- _Directions_:
What lines of the material below include the string "address"? Copy all of them.

- _Data to examine_:
⁂

(** The space of environment [e] changes: new page tables come from the free
    list, and new mappings lead to pages that are no tables. *)
Lemma kernel_ok_space s s' l l' L S e v x T' A' :
  kernel_ok kref s l L S -> envs s !! e = Some v -> S !! e = Some x -> mm_eq s s' -> mem_frame (sp_pd x) T' s s' ->
  aspace below_utop s' (env_pgdir v) (sp_pd x) T' A' l' (others kref S e) ->
  (forall i t, T' !! i = Some t -> sp_T x !! i = Some t \/ t ∈ l) ->
  (forall w y, A' !! w = Some y ->
    sp_A x !! w = Some y \/ ((forall e' z, S !! e' = Some z -> ~ table_of z y.1) /\ y.1 ∉ l)) ->
  kernel_ok kref s' l' L (<[e := mkSpace (sp_pd x) T' A']> S).
Proof.
  intros H He Hx Hmm Hfr Has HT HA. set (x' := mkSpace (sp_pd x) T' A').
  assert (Hasp := kernel_aspace kref s l L S e v x H He Hx).
  assert (Hown : forall p, table_of x' p -> table_of x p \/ p ∈ l).
  { intros p [-> | [i Hi]]; [left; by left|]. destruct (HT i p Hi) as [Ht|]; [left; right; eauto | by right]. }
  assert (Hmap : forall p, table_of x p \/ p ∈ l -> forall w y, A' !! w = Some y -> y.1 <> p).
  { intros p Hp w y Hy E. destruct (HA w y Hy) as [Hy' | [Hn Hl]]; [|rewrite E in Hn, Hl].
    - destruct Hp as [Hp|Hp].
      + apply (mapped_no_table kref s l L S e e x x w y H Hx Hx Hy'). by rewrite E.
      + destruct (aspace_free _ _ _ _ _ _ _ _ _ Hasp Hp) as (_ & _ & Hn & _). by apply (Hn w y Hy').
    - destruct Hp as [Hp|Hp]; [by apply (Hn e x Hx) | done]. }
  assert (Hdisj : forall e' y p, e' <> e -> S !! e' = Some y -> table_of y p -> ~ table_of x' p).
  { intros e' y p Hne Hy Hty Htx. destruct (Hown p Htx) as [Ht|Hl]; [by apply Hne, (table_unique kref s l L S e' e y x p H)|].
    destruct (aspace_free _ _ _ _ _ _ _ _ _ Hasp Hl) as (_ & _ & _ & E). unfold others in E.
    pose proof (refs_table _ _ Hty). pose proof (total_least (delete e S) e' y p ltac:(by rewrite lookup_delete_ne)).
    pose proof (ko_kref _ _ _ _ _ H p). lia. }
  assert (Emm : envs s' = envs s /\ env_free_list s' = env_free_list s /\ kern_pgdir s' = kern_pgdir s /\ npages s' = npages s)
    by (rewrite Hmm; by destruct s).
  destruct Emm as (E1 & E2 & E3 & E4). constructor; rewrite ?E1, ?E2, ?E3.
  - apply (as_alloc _ _ _ _ _ _ _ _ Has).
  - apply (ko_chain _ _ _ _ _ H).
  - apply (ko_free _ _ _ _ _ H).
  - intros e'. unfold live. rewrite E1. destruct (decide (e = e')) as [<-|Hne].
    + rewrite lookup_insert_eq. split; [intros _; apply (ko_live _ _ _ _ _ H); by eexists | by eexists].
    + rewrite lookup_insert_ne by done. apply (ko_live _ _ _ _ _ H).
  - intros e' u y Hu Hy. destruct (decide (e = e')) as [<-|Hne].
    + rewrite lookup_insert_eq in Hy. injection Hy as <-. assert (u = v) as -> by congruence. apply (as_space _ _ _ _ _ _ _ _ Has).
    + rewrite lookup_insert_ne in Hy by done. apply (space_wf_tables _ s); [by apply (ko_space _ _ _ _ _ H e') | done|].
      intros f k Hf. assert (Hnt := Hdisj e' y f (not_eq_sym Hne) Hy Hf).
      apply Hfr; [intros ->; apply Hnt; by left | intros i Hi; apply Hnt; right; eauto].
  - intros p pi Hp. destruct (as_refs _ _ _ _ _ _ _ _ Has p pi Hp) as [E Hlt]. split; [|done]. rewrite E, total_insert.
    unfold refs, ref_count, others, x'. cbn [sp_pd sp_T sp_A]. lia.
  - apply (ko_kref _ _ _ _ _ H).
  - intros e' y p Hy Ht. rewrite total_insert. destruct (decide (e = e')) as [<-|Hne].
    + rewrite lookup_insert_eq in Hy. injection Hy as <-.
      rewrite (refs_table_one _ _ _ x' p (sw_tables _ _ _ _ _ _ (as_space _ _ _ _ _ _ _ _ Has)) Ht (Hmap p (Hown p Ht))).
      assert (Eo : others kref S e p = 0) by (destruct (Hown p Ht) as [Ht'|Hl]; [by eapply others_zero | by apply (aspace_free _ _ _ _ _ _ _ _ _ Hasp Hl)]).
      unfold others in Eo. lia.
    + rewrite lookup_insert_ne in Hy by done. pose proof (ko_own _ _ _ _ _ H e' y p Hy Ht) as Ho. rewrite (total_delete S e x p Hx) in Ho.
      assert (Hy' : delete e S !! e' = Some y) by by rewrite lookup_delete_ne.
      pose proof (total_least _ e' y p Hy'). pose proof (refs_table _ _ Ht). pose proof (ko_kref _ _ _ _ _ H p).
      pose proof (refs_nonneg x p). assert (E : refs x' p = 0); [|lia].
      assert (Hnt := Hdisj e' y p (not_eq_sym Hne) Hy Ht). unfold refs, ref_count. unfold x' at 1 2 3. cbn [sp_pd sp_T sp_A].
      rewrite (count_val_none id T' p), (count_val_none fst A' p), decide_False; [done | intros ->; apply Hnt; by left | |].
      * intros w z Hz Ez. destruct (HA w z Hz) as [Hz' | [Hn _]]; [|apply (Hn e' y Hy); by rewrite Ez].
        apply (mapped_no_table kref s l L S e e' x y w z H Hx Hy Hz'). by rewrite Ez.
      * intros i t Hi <-. apply Hnt. right. eauto.
  - apply (ko_kern _ _ _ _ _ H).
Qed.
(* ===== verification/EnvCreate.v ===== *)
(** * EnvCreate: the creation of an environment with a program

    [load_icode] and [env_create] of kern/env.c, and the first entry into the
    program: what the environment finds in its memory when it starts. *)

From S2P Require Import Prelude Machine CString Printfmt Hardware Console Kernel KernelProps Spinlock Pmap PageAlloc.
From S2P Require Import PageTable Example UserMem PtProps Env EnvProps EnvAlloc EnvFree Sched KernelExit KernelInv KernelSafe.
From S2P Require Import KernelCalls EnvLoad.

(** ** [load_icode] and [env_create] *)

(** Free pages that are enough: for every page of the program and of the stack, and a page table each. *)
Definition load_cost (bin : Z -> Z) : nat := 2 * segs_count (load_headers bin) + 2.

Definition loaded_env (bin : Z -> Z) (v : Env) : Env := set_env_tf (set_tf_eip (e_entry (elf_header bin)) (env_tf v)) v.

Section Create.

Context (kref : Z -> Z).

Lemma loading_frame s s' l L R e v x : loading kref s l L R e v x ->
  npages s' = npages s -> pages s' = pages s -> page_free_list s' = page_free_list s -> mem s' = mem s ->
  envs s' = envs s -> env_free_list s' = env_free_list s -> kern_pgdir s' = kern_pgdir s -> curenv s' = curenv s ->
  loading kref s' l L R e v x.
Proof.
  intros [H1 H2 H3 H4 H5] E1 E2 E3 E4 E5 E6 E7 E8. constructor.
  - by eapply kernel_ok_frame.
  - by rewrite E5.
  - unfold cur_ok. by rewrite E5, E8.
  - exact H4.
  - intros i t. rewrite E4. apply H5.
Qed.

Lemma loading_soft s l L R e v w x : loading kref s l L R e v x -> soft v w ->
  loading kref (set_envs (<[e := w]> (envs s)) s) l L R e w x.
Proof.
  intros [H1 H2 H3 H4 H5] Hs. constructor; [by eapply kernel_ok_env | by apply lookup_insert_eq | | exact H4 | exact H5].
  intros c Hc. cbn [envs set_envs] in *. rewrite lookup_insert. case_decide; [by eexists | by apply H3].
Qed.

Lemma loading_dir s l L R e v x : loading kref s l L R e v x -> PADDR (env_pgdir v) s = (Ret (4096 * sp_pd x), s).
Proof.
  intros H. assert (Hko := ld_ok _ _ _ _ _ _ _ _ H). assert (Hx : <[e := x]> R !! e = Some x) by apply lookup_insert_eq.
  destruct (sw_tables _ _ _ _ _ _ (ko_space _ _ _ _ _ Hko e v x (ld_env _ _ _ _ _ _ _ _ H) Hx)) as [Hd Hp _ _ _].
  pose proof (aw_npages _ _ (ko_alloc _ _ _ _ _ Hko)). rewrite Hd, PADDR_eq by (change KERNBASE with 4026531840; lia).
  do 2 f_equal. lia.
Qed.

(** What stays the same of the state, the program in environment [e]. *)
Record kept (e : Z) (w : Env) (s s' : kstate) : Prop := mkKept {
  kp_envs : envs s' = <[e := w]> (envs s);
  kp_cur : curenv s' = curenv s;
  kp_kern : kern_pgdir s' = kern_pgdir s;
  kp_lock : holds_lock s -> holds_lock s';
}.

Lemma vbyte_mem s s' x a : mem s' = mem s -> vbyte s' x a = vbyte s x a.
Proof. unfold vbyte. by intros ->. Qed.

Lemma mm_eq_kept s s' : mm_eq s s' -> kern_pgdir s' = kern_pgdir s /\ cr3 s' = cr3 s /\ (holds_lock s -> holds_lock s').
Proof. intros ->. by destruct s. Qed.

Lemma kept_trans e w w1 s1 s2 s3 : kept e w1 s1 s2 -> kept e w s2 s3 -> kept e w s1 s3.
Proof. intros [A1 A2 A3 A4] [B1 B2 B3 B4]. constructor; [by rewrite B1, A1, insert_insert_eq | congruence | congruence | auto]. Qed.

(** No segment reaches the stack page. *)
Lemma segments_below bin phs a : Forall seg_ok phs -> USTACKTOP - PGSIZE <= a -> segments_byte bin phs a = None.
Proof.
  intros M Ha. induction M as [|p ps (Hp1 & Hp2 & Hp3) Hps IHp]; [done|]. cbn [segments_byte]. by rewrite decide_False by lia.
Qed.
(* ===== verification/Devices.v ===== *)
(** * Devices: interrupt controllers, console initialisation, processors

    kern/picirq.c (the 8259A pair), [kbd_init] and [cons_init] of
    kern/console.c, kern/mpconfig.c (the multiprocessor tables) and
    kern/lapic.c (the local APIC). *)

From S2P Require Import Prelude Machine CString Printfmt Hardware Console Kernel Pmap Env.

(** ** kern/picirq.c *)

Section Pic.

Definition IO_PIC1 : Z := 0x20.
Definition IO_PIC2 : Z := 0xA0.
Definition IRQ_SLAVE : Z := 2.

Definition irq_setmask_8259A (mask : Z) : K unit :=
  hw_update (set_irq_mask_8259A mask) ;;
  s ← get;
  if negb (didinit (hw s)) then skip
  else
    out_io (outb (IO_PIC1 + 1) (u8 mask)) ;;
    out_io (outb (IO_PIC2 + 1) (u8 (Z.shiftr mask 8))) ;;
    cprintf "enabled interrupts:" [] ;;
    for_each (seqZ 0 16) (fun i => when (test (Z.lnot mask) (Z.shiftl 1 i)) (cprintf " %d" [VInt i])) ;;
    cprintf "\n" [].

(** The initialisation sequence: port and value, in order. *)
Definition pic_sequence : list (Z * Z) :=
  [(IO_PIC1 + 1, 0xFF); (IO_PIC2 + 1, 0xFF);
   (IO_PIC1, 0x11); (IO_PIC1 + 1, IRQ_OFFSET); (IO_PIC1 + 1, Z.shiftl 1 IRQ_SLAVE); (IO_PIC1 + 1, 0x3);
   (IO_PIC2, 0x11); (IO_PIC2 + 1, IRQ_OFFSET + 8); (IO_PIC2 + 1, IRQ_SLAVE); (IO_PIC2 + 1, 0x01);
   (IO_PIC1, 0x68); (IO_PIC1, 0x0a); (IO_PIC2, 0x68); (IO_PIC2, 0x0a)].

Definition pic_init : K unit :=
  hw_update (set_didinit true) ;;
  for_each pic_sequence (fun pv => out_io (outb (fst pv) (snd pv))) ;;
  s ← get;
  when (negb (irq_mask_8259A (hw s) =? 0xFFFF)) (irq_setmask_8259A (irq_mask_8259A (hw s))).

End Pic.

(** ** Initialisation of the console *)

Section ConsoleInit.

(** A function of console.c that only changes the console; [None] is a
    device that never stops sending. *)
Definition on_console (f : console -> option console) : K unit := fun s =>
  match f (con s) with
  | Some c => (Ret tt, set_con c s)
  | None => (Stop SDiverge, s)
  end.

Definition kbd_init (fuel : nat) : K unit :=
  on_console (kbd_intr fuel) ;;
  s ← get;
  irq_setmask_8259A (Z.land (irq_mask_8259A (hw s)) (Z.lnot (Z.shiftl 1 1))).

Definition cons_init (fuel : nat) : K unit :=
  on_console (fun c => Some (cga_init c)) ;;
  kbd_init fuel ;;
  on_console (fun c => Some (serial_init c)) ;;
  s ← get;
  when (negb (serial_exists (con s))) (cprintf "Serial port does not exist!\n" []).

End ConsoleInit.

(** ** kern/mpconfig.c *)

Section MpConfig.

Definition MPPROC_BOOT : Z := 0x02.
Definition MPPROC : Z := 0x00.
Definition MPBUS : Z := 0x01.
Definition MPIOAPIC : Z := 0x02.
Definition MPIOINTR : Z := 0x03.
Definition MPLINTR : Z := 0x04.
Definition sizeof_mp : Z := 16.
Definition sizeof_mpproc : Z := 20.

(** Little-endian fields in memory. *)
Definition vload16 (va : Z) : K Z := a ← vload8 va; b ← vload8 (va + 1); mret (a + 256 * b).
Definition vload32 (va : Z) : K Z := a ← vload16 va; b ← vload16 (va + 2); mret (a + 65536 * b).

Fixpoint sum_bytes (n : nat) (addr acc : Z) : K Z :=
  match n with
  | O => mret acc
  | S n' => b ← vload8 addr; sum_bytes n' (addr + 1) (acc + b)
  end.

Definition sum (addr len : Z) : K Z := t ← sum_bytes (Z.to_nat len) addr 0; mret (u8 t).

(** [memcmp(va, sig, 4) == 0]. *)
Fixpoint signature_is (va : Z) (sig : list Z) : K bool :=
  match sig with
  | [] => mret true
  | c :: sig' => b ← vload8 va; if b =? c then signature_is (va + 1) sig' else mret false
  end.

Fixpoint mpsearch_loop (n : nat) (mp : Z) : K (option Z) :=
  match n with
  | O => mret None
  | S n' =>
      sg ← signature_is mp (chars "_MP_");
      ok ← (if (sg : bool) then t ← sum mp sizeof_mp; mret (t =? 0) else mret false);
      if (ok : bool) then mret (Some mp) else mpsearch_loop n' (mp + sizeof_mp)
  end.

Definition mpsearch1 (a len : Z) : K (option Z) :=
  mp ← KADDR a;
  e ← KADDR (u32 (a + len));
  mpsearch_loop (Z.to_nat ((e - mp + sizeof_mp - 1) / sizeof_mp)) mp.

Definition mpsearch : K (option Z) :=
  bda ← KADDR (Z.shiftl 0x40 4);
  p ← vload16 (bda + 0x0E);
  r ← (if negb (p =? 0) then mpsearch1 (Z.shiftl p 4) 1024
       else
         q ← vload16 (bda + 0x13);
         mpsearch1 (u32 (q * 1024 - 1024)) 1024);
  match r with
  | Some mp => mret (Some mp)
  | None => mpsearch1 0xF0000 0x10000
  end.

(** The table and the floating pointer that leads to it. *)
Definition mpconfig : K (option (Z * Z)) :=
  mp ← mpsearch;
  match mp with
  | None => mret None
  | Some mp =>
      physaddr ← vload32 (mp + 4);
      type ← vload8 (mp + 11);
      if (physaddr =? 0) || negb (type =? 0) then
        cprintf "SMP: Default configurations not implemented\n" [] ;; mret None
      else
        conf ← KADDR physaddr;
        sg ← signature_is conf (chars "PCMP");
        if negb sg then cprintf "SMP: Incorrect MP configuration table signature\n" [] ;; mret None
        else
          len ← vload16 (conf + 4);
          t ← sum conf len;
          if negb (t =? 0) then cprintf "SMP: Bad MP configuration checksum\n" [] ;; mret None
          else
            version ← vload8 (conf + 6);
            if negb (version =? 1) && negb (version =? 4) then
              cprintf "SMP: Unsupported MP version %d\n" [VInt version] ;; mret None
            else
              xlen ← vload16 (conf + 40);
              xsum ← vload8 (conf + 42);
              t ← sum (conf + len) xlen;
              if negb (t =? xsum) then
                cprintf "SMP: Bad MP configuration extended checksum\n" [] ;; mret None
              else mret (Some (mp, conf))
  end.

Definition cpu_update (i : Z) (f : CpuInfo -> CpuInfo) : K unit := fun s =>
  match cpus s !! i with
  | Some c => (Ret tt, set_cpus (<[i := f c]> (cpus s)) s)
  | None => (Stop (SFault i), s)
  end.

(** One entry of the table at [p]; the result is the address of the next
    one, [None] after an unknown type. *)
Definition mp_entry (p : Z) : K (option Z) :=
  type ← vload8 p;
  if type =? MPPROC then
    flags ← vload8 (p + 3);
    s ← get;
    when (test flags MPPROC_BOOT) (hw_update (fun h => set_bootcpu (Some (ncpu h)) h)) ;;
    (if ncpu (hw s) <? NCPU then
       cpu_update (ncpu (hw s)) (fun c => mkCpuInfo (u8 (ncpu (hw s))) (cpu_status c) (cpu_env c)) ;;
       hw_update (fun h => set_ncpu (ncpu h + 1) h)
     else
       apicid ← vload8 (p + 1);
       cprintf "SMP: too many CPUs, CPU %d disabled\n" [VInt apicid]) ;;
    mret (Some (p + sizeof_mpproc))
  else if (type =? MPBUS) || (type =? MPIOAPIC) || (type =? MPIOINTR) || (type =? MPLINTR)
  then mret (Some (p + 8))
  else
    cprintf "mpinit: unknown config type %x\n" [VInt type] ;;
    hw_update (set_ismp 0) ;;
    mret None.

Fixpoint mp_entries (n : nat) (p : Z) : K unit :=
  match n with
  | O => skip
  | S n' => r ← mp_entry p; match r with Some p' => mp_entries n' p' | None => skip end
  end.

Definition mp_init : K unit :=
  hw_update (set_bootcpu (Some 0)) ;;
  r ← mpconfig;
  match r with
  | None => skip
  | Some (mp, conf) =>
      hw_update (set_ismp 1) ;;
      la ← vload32 (conf + 36);
      hw_update (set_lapicaddr la) ;;
      n ← vload16 (conf + 34);
      mp_entries (Z.to_nat n) (conf + 44) ;;
      s ← get;
      b ← deref (bootcpu (hw s));
      cpu_update b (set_cpu_status CPU_STARTED) ;;
      if ismp (hw s) =? 0 then
        hw_update (set_ncpu 1) ;;
        hw_update (set_lapicaddr 0) ;;
        cprintf "SMP: configuration not found, SMP disabled\n" []
      else
        cprintf "SMP: CPU %d found %d CPU(s)\n"
          [VInt (cpu_id (default cpu0 (cpus s !! b))); VInt (ncpu (hw s))] ;;
        imcrp ← vload8 (mp + 12);
        when (negb (imcrp =? 0))
          (cprintf "SMP: Setting IMCR to switch from PIC mode to symmetric I/O mode\n" [] ;;
           out_io (outb 0x22 0x70) ;;
           v ← with_io (inb 0x23);
           out_io (outb 0x23 (Z.lor v 1)))
  end.

End MpConfig.

(** ** kern/lapic.c *)

Section Lapic.

(** The device: what the register with an index reads as, given the number
    of writes so far and the number of the read in a waiting loop. *)
Context (lapic_in : Z -> nat -> nat -> Z).

Definition ID : Z := 0x0020 / 4.
Definition VER : Z := 0x0030 / 4.
Definition TPR : Z := 0x0080 / 4.
Definition EOI : Z := 0x00B0 / 4.
Definition SVR : Z := 0x00F0 / 4.
Definition ENABLE : Z := 0x00000100.
Definition ESR : Z := 0x0280 / 4.
Definition ICRLO : Z := 0x0300 / 4.
Definition INIT : Z := 0x00000500.
Definition STARTUP : Z := 0x00000600.
Definition DELIVS : Z := 0x00001000.
Definition ASSERT : Z := 0x00004000.
Definition LEVEL : Z := 0x00008000.
Definition BCAST : Z := 0x00080000.
Definition OTHERS : Z := 0x000C0000.
Definition FIXED : Z := 0x00000000.
Definition ICRHI : Z := 0x0310 / 4.
Definition TIMER : Z := 0x0320 / 4.
Definition X1 : Z := 0x0000000B.
Definition PERIODIC : Z := 0x00020000.
Definition PCINT : Z := 0x0340 / 4.
Definition LINT0 : Z := 0x0350 / 4.
Definition LINT1 : Z := 0x0360 / 4.
Definition ERROR : Z := 0x0370 / 4.
Definition MASKED : Z := 0x00010000.
Definition TICR : Z := 0x0380 / 4.
Definition TDCR : Z := 0x03E0 / 4.

(** The registers are accessed through the mapping that [lapic] points to:
    an access to an unmapped address faults, a write reaches the device at
    the physical address it is mapped to. *)
Definition lapic_access (index : Z) (write : bool) : K Z := fun s =>
  let va := u32 (lapic (hw s) + 4 * index) in
  match translate va write s with
  | Some pa => (Ret pa, s)
  | None => (Stop (SFault va), s)
  end.

Definition lapicr (index : Z) (k : nat) : K Z :=
  lapic_access index false ;;
  s ← get;
  mret (u32 (lapic_in index (length (lapic_log (hw s))) k)).

Definition lapicw (index value : Z) : K unit :=
  pa ← lapic_access index true;
  hw_update (fun h => set_lapic_log ((pa, u32 value) :: lapic_log h) h) ;;
  lapicr ID 0 ;;
  skip.

(** [while (lapic[ICRLO] & DELIVS);] *)
Fixpoint wait_delivery (fuel : nat) (k : nat) : K unit :=
  match fuel with
  | O => halt SDiverge
  | S fuel' => v ← lapicr ICRLO k; if test v DELIVS then wait_delivery fuel' (S k) else skip
  end.

Definition lapic_init (fuel : nat) : K unit :=
  s ← get;
  if lapicaddr (hw s) =? 0 then skip
  else
    a ← mmio_map_region (lapicaddr (hw s)) 4096;
    hw_update (set_lapic a) ;;
    lapicw SVR (Z.lor ENABLE (IRQ_OFFSET + IRQ_SPURIOUS)) ;;
    lapicw TDCR X1 ;;
    lapicw TIMER (Z.lor PERIODIC (IRQ_OFFSET + IRQ_TIMER)) ;;
    lapicw TICR 10000000 ;;
    s ← get;
    when (negb (bool_decide (bootcpu (hw s) = Some (this_cpu s)))) (lapicw LINT0 MASKED) ;;
    lapicw LINT1 MASKED ;;
    v ← lapicr VER 0;
    when (4 <=? Z.land (Z.shiftr v 16) 0xFF) (lapicw PCINT MASKED) ;;
    lapicw ERROR (IRQ_OFFSET + IRQ_ERROR) ;;
    lapicw ESR 0 ;;
    lapicw ESR 0 ;;
    lapicw EOI 0 ;;
    lapicw ICRHI 0 ;;
    lapicw ICRLO (Z.lor (Z.lor BCAST INIT) LEVEL) ;;
    wait_delivery fuel 0 ;;
    lapicw TPR 0.

Definition cpunum : K Z :=
  s ← get;
  if negb (lapic (hw s) =? 0) then v ← lapicr ID 0; mret (Z.shiftr v 24) else mret 0.

Definition lapic_eoi : K unit :=
  s ← get;
  when (negb (lapic (hw s) =? 0)) (lapicw EOI 0).

Definition lapic_startap (apicid addr : Z) : K unit :=
  out_io (outb IO_RTC 0xF) ;;
  out_io (outb (IO_RTC + 1) 0x0A) ;;
  wrv ← KADDR (Z.lor (Z.shiftl 0x40 4) 0x67);
  vstore8 wrv 0 ;;
  vstore8 (wrv + 1) 0 ;;
  vstore8 (wrv + 2) (u8 (Z.shiftr addr 4)) ;;
  vstore8 (wrv + 3) (u8 (Z.shiftr addr 12)) ;;
  lapicw ICRHI (Z.shiftl apicid 24) ;;
  lapicw ICRLO (Z.lor (Z.lor INIT LEVEL) ASSERT) ;;
  lapicw ICRLO (Z.lor INIT LEVEL) ;;
  for_each (seqZ 0 2) (fun _ =>
    lapicw ICRHI (Z.shiftl apicid 24) ;;
    lapicw ICRLO (Z.lor STARTUP (Z.shiftr addr 12))).

Definition lapic_ipi (fuel : nat) (vector : Z) : K unit :=
  lapicw ICRLO (Z.lor (Z.lor OTHERS FIXED) vector) ;;
  wait_delivery fuel 0.

End Lapic.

⁂

- _Response to the exercise_:
(** One entry of the table at [p]; the result is the address of the next
    an access to an unmapped address faults, a write reaches the device at
    the physical address it is mapped to. *)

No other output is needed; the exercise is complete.